Most Common Employee Handbook Mistakes

Your dress code must not violate federal anti-discrimination and disability regulations. In particular, you will want to be mindful of policies that may treat a person differently based on sex or religion – even if unintentional…

Having an employee handbook is a best practice, but not required by law. As a result, you are generally free to include or remove policies as you see fit. However, there are some policies that we consider essential to any handbook. If applied consistently, these policies will both help your organization run more smoothly and provide protection in the event that your employment practices or decisions are challenged.

Essential Policies

The following are policies that we strongly recommend every handbook include:

  • Equal Employment
  • At-Will Employment
  • Sexual & Other Unlawful
  • Harassment
  • Corrective Action
  • Complaint Procedure
  • Pay Periods
  • Overtime
  • Payroll Deductions
  • Drug & Alcohol
  • Reasonable Accommodations
  • Lactation Accommodations
  • Confidentiality
  • Inspections & Searches
  • Federal & State-Specific
  • Leaves of Absence

Don’t Limit Employees’ Rights to Discuss Wages

Policies that prevent employees from discussing their wages violate federal law. Section 7 of the National Labor Relations Act (NLRA) contains a provision that gives all employees – whether unionized or not – the right to engage in “concerted activities.” This includes the right to discuss their “terms and conditions of employment” with other employees. The National Labor Relations Board (NLRB) has taken the position for decades now that pay and benefits are term and conditions of employment, therefore any attempt to stifle employee discussion is a violation of federal law. Courts have uniformly supported this position.

Introductory Periods

Most employers have introductory periods (sometimes called probationary periods) ranging from 30 to 90 days. We advise against extending these periods beyond 90 days, as case law has shown that this may erode the employment at-will relationship.

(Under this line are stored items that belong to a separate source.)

(** What is read back has the digest asked for, whatever is on disk. *)
Lemma Get_digest ctx id d raw : Get ctx id d = Ok raw → Sum raw = id.
Proof.
  unfold Get. destruct ctx; [done|]. destruct (negb _); [done|].
  destruct (objects d !! id); [|done]. case_bool_decide; naive_solver.
Qed.

(** After a successful put the object can be read; it is the data put unless two
    texts share a digest. *)
Lemma Put_object_Get ctx data d id d' :
  Put ctx data d = (Ok id, d') → ∃ raw, Get None id d' = Ok raw ∧ Sum raw = Sum data ∧
    (raw = data ∨ objects d !! Sum data = Some raw).
Proof.
  unfold Put. destruct ctx; [done|]. destruct (objects d !! Sum data) as [got|] eqn:E.
  - case_bool_decide as Hs; [|done]. intros [= <- <-]. exists got. unfold Get.
    rewrite Sum_valid, E, Hs. cbn [negb]. rewrite bool_decide_eq_true_2; naive_solver.
  - intros [= <- <-]. exists data. unfold Get. rewrite Sum_valid. cbn [negb objects].
    rewrite lookup_insert_eq, bool_decide_eq_true_2 by done. naive_solver.
Qed.
End cas.

End cas.

Module action.

Definition keyVersion : Z := 3.

Record Key := MkKey {
  K_V : Z;
  K_Kind : string;
  K_BaselineTree : string;
  K_PatchTree : string;
  K_Scope : string;
  K_N : Z;
  K_Workload : string;
  K_HealthPath : string;
}.

(** The JSON texts of keys, workloads and step results. *)
Class ActionJSON := {
  key_json : Key → string;
  workload_json : list jobs.Step → string;
  step_json : plan.StepResult → string;
  step_of_json : string → result string plan.StepResult;
}.

Inductive ActionErr :=
| ActionCas (e : cas.CasErr)
| ErrDecode (msg : string)
| ErrCachedPass.

Definition err_text (e : ActionErr) : string :=
  match e with
  | ActionCas cas.ErrNotFound => "cas: not found"
  | ActionCas cas.ErrCorrupt => "cas: corrupt"
  | ActionCas cas.ErrInvalidDigest => "cas: invalid digest"
  | ActionCas (cas.CasCtx msg) => msg
  | ErrDecode msg => "action: " +:+ msg
  | ErrCachedPass => "action: cached pass"
  end.

Section action.
  Context `{GoSHA, ActionJSON}.

Definition Digest (k : Key) : string := sha256_hex (key_json k).

Definition Cacheable (kind : string) : bool :=
  (kind == plan.KindBehavior) || (kind == plan.KindTests).

Definition lease_n (l : jobs.Lease) : Z := if (jobs.L_N l <? 1)%Z then 1 else jobs.L_N l.

Definition FromLease (l : jobs.Lease) : Key :=
  let job := jobs.L_Job l in
  let base := jobs.J_BaselineRev job in
  let patch := jobs.J_PatchRev job in
  let built := (gitrev.Rev_Source base == gitrev.SourceBuilt) &&
               (gitrev.Rev_Source patch == gitrev.SourceBuilt) &&
               (gitrev.Rev_Tree base != "") && (gitrev.Rev_Tree patch != "") in
  MkKey keyVersion (jobs.T_Kind (jobs.L_Task l))
    (if built then gitrev.Rev_Tree base else "") (if built then gitrev.Rev_Tree patch else "")
    (if built then "trees" else "job:" +:+ jobs.J_ID job)
    (lease_n l) (workload_json (jobs.J_Workload job)) (plan.DAG_HealthPath (jobs.J_Plan job)).

(** The objects and the index files, by the digest of the key. *)
Record Cache := MkCache {
  c_dir : cas.Dir;
  c_idx : gmap string string;
}.

Definition passing (verdict : string) : bool := (verdict == "pass") || (verdict == "validated").

(** [None] in a result is a miss. *)
Definition Get (ctx : option string) (key : Key) (c : Cache)
    : result ActionErr (option plan.StepResult) :=
  if negb (Cacheable (K_Kind key)) then Ok None
  else
    match c_idx c !! Digest key with
    | None => Ok None
    | Some raw =>
        match cas.Get ctx (TrimSpace raw) (c_dir c) with
        | Err e => Err (ActionCas e)
        | Ok body =>
            match step_of_json body with
            | Err msg => Err (ErrDecode msg)
            | Ok res => if passing (plan.SR_Verdict res) then Err ErrCachedPass else Ok (Some res)
            end
        end
    end.

Definition Put (ctx : option string) (key : Key) (res : plan.StepResult) (c : Cache)
    : result ActionErr () * Cache :=
  if negb (Cacheable (K_Kind key)) then (Ok tt, c)
  else if bool_decide (plan.SR_Verdict res ∈ [""; "incomplete"; "pass"; "validated"]) then (Ok tt, c)
  else
    match cas.Put ctx (step_json res) (c_dir c) with
    | (Err e, d) => (Err (ActionCas e), MkCache d (c_idx c))
    | (Ok id, d) => (Ok tt, MkCache d (<[Digest key := id]> (c_idx c)))
    end.

(** A hit is never a pass. *)
Lemma Get_verdict ctx key c res :
  Get ctx key c = Ok (Some res) → plan.SR_Verdict res ≠ "pass" ∧ plan.SR_Verdict res ≠ "validated".
Proof.
  unfold Get. intros Hg. repeat case_match; simplify_eq.
  match goal with H : passing _ = false |- _ => unfold passing in H end. go_inv. done.
Qed.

Introductory v. Probationary
We also recommend utilizing the term introductory rather than probationary for a few reasons. First, the word probation has a negative connotation; it sounds punitive and as if new employees are not to be trusted; given that an introductory period has the same effect, we think the friendlier word Is the better choice. Second, and more importantly, the term probationary has been found to imply greater employment rights uponthe completion of the period.

Application to Benefits
The introductory period and the waiting period for insurance benefits do not have to be the same, but certainly can be for the sake of simplicity. The Affordable Care Act (ACA) prohibits waiting periods that exceed 90 calendar days, so you may be able to have the end of the introductory period coincide with the right to benefits. However, many carriers or brokers require that benefits be offered to new employees at the beginning of a calendar month, in which case a fixed introductory period and the right to benefits will likely not line up. It may be helpful to reach out to your carrier or broker to determine what the waiting period is for your specific plan if you are unsure.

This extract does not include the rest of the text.